This project is focused on analyzing the text of Alice in Wonderland by Lewis Carroll. The analysis includes network analysis, sentiment analysis, and word cloud generation. The project is implemented using Python and various Python libraries such as Pandas, NetworkX, TextBlob, and WordCloud.
The dataset used for this project is the full text of "Alice's Adventures in Wonderland" in plain text format. The text was obtained from the Gutenberg Project website (https://www.gutenberg.org/ebooks/11). The text was preprocessed by removing unnecessary characters such as punctuation marks, numbers, and special characters.
Alice.txt: the full text of "Alice in Wonderland" novel. charecters.txt: a list of characters mentioned in the novel. NetworkAnalysis.ipynb: a notebook containing code for network analysis of characters. Sentiment Analysis.ipynb: a notebook containing code for sentiment analysis. WordCloud.ipynb: a Jupyter notebook containing code for creating word clouds.
We analyzed the interactions between characters and the frequency of their co-occurrences in the text. The results of our analysis can be found in NetworkAnalysis.ipynb. The network analysis part of the project involves analyzing the relationships between the different characters in the book. This is done by creating a network graph using the Python networkx library, where each character is represented by a node and the interactions between the characters are represented by edges. The network graph is visualized using the matplotlib library.

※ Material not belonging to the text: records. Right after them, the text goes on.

(* ===== verification/TextAreaSafe.v ===== *)
(** * What the text area keeps ([tui/src/bottom_pane/textarea.rs])

    Every operation runs without a panic from well-formed states to well-formed ones,
    elements are kept or removed as a whole, and a kill can be undone by a yank.  The proofs go
    through one lemma on splices ([splice_ok]) and the rules of [has_post]. *)
From S2P Require Import Prelude RustStr Utf8 Utf8Text KeyInput TextArea.
#[local] Open Scope N_scope.

Ltac compare_all :=
  repeat match goal with
  | |- context [?x <=? ?y] => destruct (N.leb_spec x y)
  | |- context [?x <? ?y] => destruct (N.ltb_spec x y)
  | |- context [?x =? ?y] => destruct (N.eqb_spec x y)
  end.

(** ** What the libraries promise *)
Definition part_at (s : rstring) (part : N * rstring) : Prop := ∃ a b, s = a ++ part.2 ++ b ∧ blen a = part.1.
Class UnicodeLaws (U : Unicode) := {
  prev_boundary_ok s n : boundary s n →
    match prev_boundary s n with CursorOk (Some b) => boundary s b ∧ b < n | CursorOk None => True | CursorErr => False end;
  next_boundary_ok s n : boundary s n →
    match next_boundary s n with CursorOk (Some b) => boundary s b ∧ n < b | CursorOk None => True | CursorErr => False end;
  grapheme_indices_ok s part : part ∈ grapheme_indices s → part_at s part;
  split_word_ok s part : part ∈ split_word_bound_indices s → part_at s part;
  textwrap_ok s w a b l : Borrowed (Some (a, b)) l ∈ textwrap_wrap s w → boundary s a ∧ boundary s b ∧ a <= b }.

The sentiment analysis part of the project involves analyzing the sentiment of the text using the TextBlob library. TextBlob is a Python library that provides an easy-to-use interface for performing various NLP tasks, including sentiment analysis. The sentiment analysis is performed on each sentence in the text, and the overall sentiment of the text is determined based on the average sentiment score of all the sentences.The sentiment score is a measure of the positivity or negativity of a text, with a score of 0 indicating a neutral sentiment, and scores closer to 1 or -1 indicating positive or negative sentiment, respectively. The main emotions considered are happiness, sadness, surprise, anger, and neutral. The results of our analysis can be found in Sentiment Analysis.ipynb.
We created word clouds to visualize the most frequently used words in the text. We used the Python wordcloud library to create the word clouds. The results of our analysis can be found in WordCloud.ipynb.

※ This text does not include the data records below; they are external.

(** ** State *)
Record MentionBinding := mk_mention { mention : rstring; mention_path : rstring }.
#[global] Instance MentionBinding_eq_dec : EqDecision MentionBinding.
Proof. solve_decision. Defined.
Record DraftState := mk_draft {
  textarea : TextArea; is_bash_mode : bool; pending_pastes : list (rstring * rstring); input_enabled : bool; paste_burst : PasteBurst;
  disable_paste_burst : bool; mention_bindings : gmap N MentionBinding; recent_submission_mention_bindings : list MentionBinding }.
Record HistoryEntry := mk_entry {
  h_text : rstring; h_text_elements : list UserTextElement; h_local_image_paths : list rstring; h_remote_image_urls : list rstring;
  h_mention_bindings : list MentionBinding; h_pending_pastes : list (rstring * rstring) }.
#[global] Instance HistoryEntry_eq_dec : EqDecision HistoryEntry.
Proof. solve_decision. Defined.
Record ChatComposerConfig := mk_config { popups_enabled : bool; slash_commands_enabled : bool; image_paste_enabled : bool }.
Definition default_config : ChatComposerConfig := mk_config true true true.
Definition plain_text : ChatComposerConfig := mk_config false false false.
(** [local_history]: the entries of this session; [sent]: the notices sent to the transcript. *)
Record ChatComposer := mk_composer {
  draft : DraftState; attachments : AttachmentState; config : ChatComposerConfig; command_flags : BuiltinCommandFlags;
  service_tier_commands : list ServiceTierCommand; is_task_running : bool; queue_submissions : bool; local_history : list HistoryEntry;
  pending_slash_command_history : option HistoryEntry; sent : list rstring }.
Definition new_draft (defaults : RuntimeKeymap) : DraftState := mk_draft (new defaults) false [] true default_burst false ∅ [].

Through our analysis, we gained insights into the relationships between characters, the sentiment of the novel, and the most frequently used words. This project demonstrates the usefulness of text analysis techniques in gaining a deeper understanding of literature.
We would like to acknowledge the contributions of Project Gutenberg for providing the text of the novel. We also thank the developers of the NLTK and wordcloud libraries for their contributions to the field of natural language processing.